(** C18. What the processes of an application see. When the variables of an
    application compile, each of the two states - of its project and of its
    environment - is the truth about the documents: there is none at its path,
    or exactly one, valid and of the very blob. The runtime that comes out is
    the application's, normalized, with another environment, and the validator
    accepts it as a whole. Its environment has one entry for each name, sorted:
    the effective variable by precedence over the values of the two documents.
    Every variable of the application is there as it is; and every secret there
    is one of the application's own, under its own name. *)
Theorem compiled_environment states documents application r :
  VariableCompiler.Resolve states documents application = Some r →
  ∃ first second project environment env,
    states = [first; second] ∧ ds_Path first ≠ ds_Path second ∧
    stands documents first project ∧ stands documents second environment ∧
    rs_Runtime r = rt_set_Env (Some env) (NormalizeWorkloadRuntime application) ∧
    ValidateWorkloadRuntime (rs_Runtime r) = [] ∧
    StronglySorted String.le (en_Name <$> env) ∧ NoDup (en_Name <$> env) ∧
    (∀ v, v ∈ env ↔ runtimeEnv <$> resolved project environment (items (rt_Env application)) (en_Name v) = Some v) ∧
    (∀ v, v ∈ items (rt_Env application) → v ∈ env) ∧
    ∀ v ref, v ∈ env → en_ValueFrom v = Some ref →
      ∃ own, own ∈ items (rt_Env application) ∧ en_Name own = en_Name v ∧ en_ValueFrom own = Some ref.
Proof.
  unfold VariableCompiler.Resolve. destruct states as [|first [|second []]]; try done.
  destruct (_ || _) eqn:Hpaths; [done|]. intros (m & Hm & Hr)%bind_Some. apply bind_Some in Hr as (project & Hp & Hr).
  apply bind_Some in Hr as (environment & He & Hr).
  destruct (Variables.Resolve project environment (rt_Env application)) as [effective|] eqn:Hres; [|done].
  destruct (ValidateWorkloadRuntime _) eqn:Hvalid; [|done]. injection Hr as <-. cbn [rs_Runtime].
  apply (parentValues_stands documents) in Hp as [Hp Hpn], He as [He Hen]; try done.
  destruct (Resolve_spec _ _ _ _ Hpn Hen Hres) as (Hsorted & Hnd & Hspec).
  apply Resolve_problems in Hres as [Happ Hallowed].
  assert (en_Name <$> map runtimeEnv effective = ef_Name <$> effective) as Hnames.
  { clear. induction effective as [|e l IH]; [done|]. cbn [map]. by rewrite !fmap_cons, IH, runtimeEnv_name. }
  assert (∀ v, v ∈ map runtimeEnv effective ↔ runtimeEnv <$>
    resolved (vd_Values project) (vd_Values environment) (items (rt_Env application)) (en_Name v) = Some v) as Hin.
  { intros v. rewrite fmap_Some. split.
    - intros (e & -> & He')%list_elem_of_fmap. exists e. rewrite runtimeEnv_name. by apply Hspec in He'.
    - intros (e & He' & ->). apply list_elem_of_fmap. exists e. rewrite runtimeEnv_name in He'. by split; [|apply Hspec]. }
  exists first, second, (vd_Values project), (vd_Values environment), (map runtimeEnv effective). rewrite Hnames.
  unfold is_empty in Hpaths. bool_prop. split_and!; try done.
  - intros v Hv. apply Hin, resolved_own; [done|done|by apply Hallowed].
  - intros v ref (e & He' & ->)%Hin%fmap_Some Href. by eapply resolved_secret.
Qed.
End compiled.

(** * The states of the documents *)

Lemma onlyParents_spec documents : ∀ m m', onlyParents m documents = Some m' →
  m' = foldl (λ m d, if is_empty (dc_ApplicationID d) then <[dc_Path d := d]> m else m) m documents ∧
  ∀ path d, m' !! path = Some d → m !! path = Some d ∨ d ∈ documents.
Proof.
  induction documents as [|x rest IH]; intros m m'; cbn [onlyParents foldl]; [intros [= <-]; split; [done|by left]|].
  destruct (negb (is_empty _) || _) eqn:Hx; [done|]. bool_prop.
  match goal with He : is_empty _ = true |- _ => rewrite He end. intros [Heq Hin]%IH. split; [done|].
  intros path d [Hd|Hd]%Hin; [|right; by right]. apply lookup_insert_Some in Hd as [[_ <-]|[_ Hd]]; [right; left|by left].
Qed.

Lemma canonicalDependency_state m (path : string) (d : option Document) :
  m !! path = d → (∀ x, d = Some x → dc_Valid x = true) →
  canonicalDependency m (match d with Some x => mkState path true (dc_BlobID x) | None => mkState path false "" end) =
  Some (match d with Some x => mkDependency path true (dc_BlobID x) (dc_ContentSHA256 x) | None => mkDependency path false "" "" end).
Proof.
  intros Hm Hv. unfold canonicalDependency. destruct d as [x|]; cbn [ds_Path ds_Present ds_BlobID]; rewrite Hm; [|done].
  by rewrite String.eqb_refl, (Hv x).
Qed.

(** The states that are computed of valid documents are ones that the identity
    of the variables accepts. *)
Lemma States_canonical first second documents states : first ≠ second →
  States [first; second] documents = Some states → (∀ d, d ∈ documents → dc_Valid d = true) →
  ∃ intent, CanonicalDependencyIntent states documents = Some intent ∧ ad_Path <$> intent = [first; second].
Proof.
  intros Hne Hs Hvalid. unfold States in Hs. simpl in Hs. apply bind_Some in Hs as (m & Hm & Hs).
  apply onlyParents_spec in Hm as [Hby Hm]. fold (byPath documents) in Hby.
  assert (∀ path x, m !! path = Some x → dc_Valid x = true) as Hv.
  { intros path x [Hx|Hx]%Hm; [by rewrite lookup_empty in Hx|by apply Hvalid]. }
  pose proof (canonicalDependency_state m first _ eq_refl (Hv first)) as H1.
  pose proof (canonicalDependency_state m second _ eq_refl (Hv second)) as H2.
  assert (states = [match m !! first with Some x => mkState first true (dc_BlobID x) | None => mkState first false "" end;
                    match m !! second with Some x => mkState second true (dc_BlobID x) | None => mkState second false "" end]) as ->.
  { unfold takeState in Hs. simpl in Hs. destruct (m !! first) as [x|] eqn:E1; simpl in Hs;
      rewrite ?lookup_delete_ne in Hs by done; destruct (m !! second) as [y|] eqn:E2; simpl in Hs; by case_match; simplify_eq. }
  unfold CanonicalDependencyIntent. simpl length. cbn [Nat.eqb negb]. rewrite <- Hby. simpl. rewrite H1, H2. simpl.
  eexists. split; [done|]. by destruct (m !! first), (m !! second).
Qed.

(** * A concrete application *)

#[local] Existing Instance forward_order.

(** ** Documents *)

Definition text (tag content : string) : Node := mkYaml ScalarNode "" false tag content 1 1 [].
Definition word (content : string) : Node := text "!!str" content.

Definition mapping (entries : list (string * Node)) : Node :=
  mkYaml MappingNode "" false "!!map" "" 1 1 (flat_map (λ entry, [word entry.1; entry.2]) entries).

Definition variableSet (values : list (string * Node)) : Node :=
  mapping [("apiVersion", word APIVersion); ("kind", word Kind); ("values", mapping values)].

Definition document (root : Node) : list (res string Node) := [Ok (mkYaml DocumentNode "" false "" "" 1 1 [root])].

═══

Assignment = Whenever the word "Hspec" occurs in a line above, copy that line.

Task output =
  destruct (Resolve_spec _ _ _ _ Hpn Hen Hres) as (Hsorted & Hnd & Hspec).
    - intros (e & -> & He')%list_elem_of_fmap. exists e. rewrite runtimeEnv_name. by apply Hspec in He'.
    - intros (e & He' & ->). apply list_elem_of_fmap. exists e. rewrite runtimeEnv_name in He'. by split; [|apply Hspec]. }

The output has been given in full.